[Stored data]

Lemma reset_ground_matches d s byte modifiers : refines d s ->
  matches (Decoder_ground (Decoder_reset d) byte modifiers) (spec_ground byte modifiers).
Proof. intros (l & Hl & _). apply ground_matches; [done|]. by eapply holds_clear. Qed.

Lemma text_matches d modifiers read byte : byte < 256 ->
  refines d (SText modifiers read) ->
  matches (Decoder_utf8 d byte) (spec_text modifiers read byte).
Proof.
  intros Hb Hd. pose proof Hd as (l & Hl & Hst & -> & Hm & Hlen & Hexp).
  unfold Decoder_utf8, spec_text. rewrite (continuation_mask byte Hb).
  destruct (continuation byte); [|by eapply reset_ground_matches].
  destruct (holds_push _ _ byte Hl) as (s' & Hp & Hs'); [lia|]. cbn [negb]. rewrite Hp.
  cbn [negb set_sequence Decoder_sequence expected Decoder_modifiers].
  pose proof (holds_bound _ _ Hs') as [_ Hlen']. rewrite Hlen', (holds_content _ _ Hs').
  replace (head (read ++ [byte])) with (head read) by (by destruct read).
  rewrite Hexp. cbn [mbind option_bind].
  destruct (N.ltb_spec (N.of_nat (length (read ++ [byte]))) (expected d)) as [Hlt|Hge].
  - split; [|done]. exists (read ++ [byte]). split; [done|]. cbn. split; [done|]. split; [done|].
    split; [done|]. split; [lia|]. by destruct read.
  - split; [|by rewrite Hm; destruct (scalar (read ++ [byte]))].
    exists []. split; [by eapply holds_clear|done].
Qed.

● PROBLEM TO WORK ON: Please write out every record shown above exactly as it reads.

● ANSWER SPACE:
Lemma reset_ground_matches d s byte modifiers : refines d s ->
  matches (Decoder_ground (Decoder_reset d) byte modifiers) (spec_ground byte modifiers).
Proof. intros (l & Hl & _). apply ground_matches; [done|]. by eapply holds_clear. Qed.

Lemma text_matches d modifiers read byte : byte < 256 ->
  refines d (SText modifiers read) ->
  matches (Decoder_utf8 d byte) (spec_text modifiers read byte).
Proof.
  intros Hb Hd. pose proof Hd as (l & Hl & Hst & -> & Hm & Hlen & Hexp).
  unfold Decoder_utf8, spec_text. rewrite (continuation_mask byte Hb).
  destruct (continuation byte); [|by eapply reset_ground_matches].
  destruct (holds_push _ _ byte Hl) as (s' & Hp & Hs'); [lia|]. cbn [negb]. rewrite Hp.
  cbn [negb set_sequence Decoder_sequence expected Decoder_modifiers].
  pose proof (holds_bound _ _ Hs') as [_ Hlen']. rewrite Hlen', (holds_content _ _ Hs').
  replace (head (read ++ [byte])) with (head read) by (by destruct read).
  rewrite Hexp. cbn [mbind option_bind].
  destruct (N.ltb_spec (N.of_nat (length (read ++ [byte]))) (expected d)) as [Hlt|Hge].
  - split; [|done]. exists (read ++ [byte]). split; [done|]. cbn. split; [done|]. split; [done|].
    split; [done|]. split; [lia|]. by destruct read.
  - split; [|by rewrite Hm; destruct (scalar (read ++ [byte]))].
    exists []. split; [by eapply holds_clear|done].
Qed.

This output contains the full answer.